05.10.2008, 19:32
Zitat:Manuel posteteHallo Manuel,
ja, wenn´s doch nur immer so einfach wäre.
Viel Spaß weiterhin beim Reparieren/Restaurieren alter Schätzchen!
tja, das war eine "Echolette 25" aus den 60er Jahren, ein Gitarrenamp. Den hatte ich von einem ehemaligen Kollegen zur Instandsetzung bekommen. Leider hatte ich (geht mir meist so) keine Vergleichsbilder vorher / nachher gemacht, speziell von der Frontplatte.
An der habe ich geschlagene zwei Stunden geputzt und gewienert, dann sah sie fast aus wie neu. Die Hochvolt-Elkos wurden neu formiert vor dem ersten Einschalten, alle Niedervolt-Elkos und beide EL500 gewechselt sowie der Germanium-Eingangstransistor gegen einen rauschärmeren Si-PNP gewechselt.Mein Kollege hat sich fast ein zweites Loch in... naja, ihr wisst schon
gefreut, weil das Gerät nach mehr als zwanzig Jahren des Herumstehens wieder läuft.
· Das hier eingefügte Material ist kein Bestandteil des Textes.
(** [ValidTransaction]; [requires] is empty. *)
Record ValidTransaction := mkValidTransaction {
  priority : Z;
  provides : list (list Z);
  longevity : Z;
  propagate : bool;
}.

Inductive InvalidTransaction : Type := BadProof.

(** [Module::validate_unsigned]; [encode_pair] is the codec of the pair of two
    attestations. *)
Definition validate_unsigned (encode_pair : Att * Att → list Z) (call : Call) : res InvalidTransaction ValidTransaction :=
  match call with
  | CallAttest attestation _ => Ok (mkValidTransaction 0 [encode attestation] u64_max true)
  | CallSlash a1 _ a2 _ => Ok (mkValidTransaction 0 [encode_pair (a1, a2)] u64_max true)
  | CallOther => Err BadProof
  end.

(** A call in a block; the other variant of the enum is never built. *)
Definition dispatch `{ArithMode} (sys : System Hash) (origin : Origin) (call : Call) : M (Casper Hash Id) string unit :=
  match call with
  | CallAttest a sig => attest sys origin a sig
  | CallSlash a1 sig1 a2 sig2 => slash origin a1 sig1 a2 sig2
  | CallOther => lift Panic
  end.
End Entry.
Arguments Call Hash Id Sig : clear implicits.

(** * Theorems *)

Section ImportProps.
Context {Client Hash Params Check R E : Type} `{EqDecision Hash}.
Context `{CC : !CasperClient Client Hash Params Check R E} `{CL : !CasperClientLaws Client Hash Params Check R E}.
(** [Series::encode] *)
Definition series_encode (parts : list SeriesItem) : Bytes :=
  encode_fixed_parts (fixed_parts_size parts) parts ++ encode_variable_parts parts.

(** The first loop of [Series::decode_vector]: the fixed items, empty variable
    items, and the queue of offsets. *)
Fixpoint vector_fixed_parts (value : Bytes) (typs : list Size) (pos : Z)
  : res SszError (list SeriesItem * list Z) :=
  match typs with
  | [] => Ok ([], [])
  | Some fixed_len :: typs' =>
      fixed ← slice value pos (pos + fixed_len);
      '(ret, variable_offsets) ← vector_fixed_parts value typs' (pos + fixed_len);
      Ok (FixedItem fixed :: ret, variable_offsets)
  | None :: typs' =>
      bytes ← slice value pos (pos + offset_len);
      offset ← ssz_decode LengthOffset bytes;
      '(ret, variable_offsets) ← vector_fixed_parts value typs' (pos + offset_len);
      Ok (VariableItem [] :: ret, offset :: variable_offsets)
  end.

(** [variable_offsets.front().map(|v| *v as usize).unwrap_or(value.len())] *)
Definition next_offset (value : Bytes) (variable_offsets : list Z) : Z :=
  default (zlen value) (head variable_offsets).
Lemma genesis_settlement_reads db block state :
  let s := genesis_settlement db block state in
  info_ok s ∧ rs_new_head s = Some (id_of block) ∧
  reads (overlay s) COLUMN_BLOCKS (encode (id_of block)) =
    Ok (Some (mkBlockData block (into_raw state) 0 [] true)) ∧
  reads (overlay s) COLUMN_CANON_DEPTH_MAPPINGS (encode 0) = Ok (Some (id_of block)).
Proof. split; [split|split; [done|split]]; reads_genesis; done. Qed.

(** On an empty database the settlement shows that chain. *)
Lemma genesis_settlement_shows db block state :
  (∀ c k, c ∈ columns → fetch_raw db c k = Ok None) →
  shows (overlay (genesis_settlement db block state)) (genesis_chain block state).
Proof.
  intros Hempty. destruct (genesis_settlement_reads db block state) as ([Hh Hg] & Hn & Hblock & Hcanon).
  assert (∀ {A} `{Codec A} b c k, c ∈ columns → rb_db b = db →
    reads (A:=A) (overlay (settlement_new b)) c k = Ok None) as Hnone.
  { intros A HA b c k Hc Hb. unfold reads, overlay, settlement_new. cbn. by rewrite Hb, Hempty. }
  split; cbn [genesis_chain ch_blocks ch_canon ch_auxiliaries ch_head ch_genesis].
  - intros id. destruct (decide (id_of block = id)) as [<-|Hne]; [by rewrite lookup_singleton_eq|].
    rewrite lookup_singleton_ne by done. reads_genesis. apply Hnone; [solve_column|done].
  - intros d. destruct (decide (0 = d)) as [<-|Hne]; [by rewrite lookup_singleton_eq|].
    rewrite lookup_singleton_ne by done. reads_genesis. apply Hnone; [solve_column|done].
  - intros key. rewrite lookup_empty. reads_genesis. apply Hnone; [solve_column|done].
  - by rewrite Hh, Hn.
  - exact Hg.
Qed.

Lemma new_with_genesis_ok db block state b :
  has_columns db → new_with_genesis (Ok db) block state = Ok b →
  reopens b ∧ rb_head b = id_of block ∧ rb_genesis b = id_of block ∧
  block_at b (id_of block) = Ok block ∧ lookup_canon_depth b 0 = Ok (Some (id_of block)) ∧
  ((∀ c k, c ∈ columns → fetch_raw db c k = Ok None) → represents b (genesis_chain block state)).
Proof.
  intros Hcols Hnew. unfold new_with_genesis, open_with in Hnew. cbn [res_map_err mbind res_bind] in Hnew.
  destruct (fetch_head db) as [[h|]| | |]; try done; cbn [mbind res_bind] in Hnew;
    destruct (fetch_genesis db) as [[g|]| | |]; try done. cbn [mbind res_bind] in Hnew.
  destruct (parent_of block); [done|].
  destruct (genesis_settlement_reads db block state) as ([Hh Hg] & Hn & Hblock & Hcanon).
  pose proof (genesis_settlement_shows db block state) as Hshows.
  assert (rs_backend (genesis_settlement db block state) = mkRocksBackend db (id_of block) (id_of block)) as Hb by done.
  set (s := genesis_settlement db block state) in *. clearbody s.
  destruct (settlement_commit s) as [[h db']| | |] eqn:Hc; try done. cbn in Hnew. injection Hnew as <-.
  destruct (settlement_commit_ok _ _ _ Hc) as (_ & _ & Hcf & Hraw). rewrite Hb in *. cbn in *.
  assert (∀ {A} `{Codec A} c k, c ∈ columns → fetch (A:=A) db' c k = reads (overlay s) c k) as Hreads.
  { intros A HA c k Hin. unfold fetch, reads. by rewrite Hraw by by apply (proj1 (Forall_forall _ _) Hcols). }
  assert (has_columns db') as Hcols' by (eapply Forall_impl; [exact Hcols|]; intros c Hc'; cbn; by rewrite Hcf).
  split.
  { apply reopens_iff; [done|].
    unfold fetch_head, fetch_genesis. cbn. rewrite !Hreads by (solve_column). by rewrite Hh, Hg, Hn. }
  do 2 (split; [done|]).
  unfold block_at, block_data, fetch_block_data, lookup_canon_depth. cbn.
  rewrite !Hreads by (solve_column). rewrite Hblock. do 2 (split; [done|]).
  intros Hempty. specialize (Hshows Hempty). split; [done|]. split; [|done].
  destruct Hshows as [S1 S2 S3 S4 S5]. unfold fetch in Hreads.
  split; intros; unfold reads at 1; cbn; rewrite Hreads; try done; solve_column.
Qed.

(** The settlement of an operation whose calls have a meaning *)
Lemma calls_settled b ch calls ch' :
  represents b ch → separate [] calls → spec_calls ch calls = Some ch' →
  let s := run_calls calls (settlement_new b) in
  rs_backend s = b ∧ in_columns s ∧ ∃ seen, settling b seen s ch'.
Proof.
  intros (Hcols & Hshows & Hhead & Hgen) Hsep Hspec.
  assert (settling b [] (settlement_new b) ch) as Hnew by (split; [done|done|exact Hshows|done|done]).
  destruct (run_calls_settling b calls [] (settlement_new b) ch ch' Hnew Hsep Hspec) as [seen Hs].
  destruct (run_calls_in_columns calls (settlement_new b)) as [Hin Hb]; [apply map_Forall_empty|]. eauto.
Qed.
Was "witzig"
war: da war vor ein paar Jahren auch schon jemand dran, ein Elektriker. Das Gerät hat auf der Leiterplatte zwei Sicherungen, einmal Anodenspannung, einmal Heizkreis. Die Beschriftung vom Heizkreis war nicht mehr da, also hatte der gute Mann halt auch da eine 0,8 A-Sicherung eingesetzt. Für zwei EL500 und eine ECC83! Mannomann...Gruß Jens
EDIT: Jetzt wird's aber offtopic... ich hör' ja schon auf!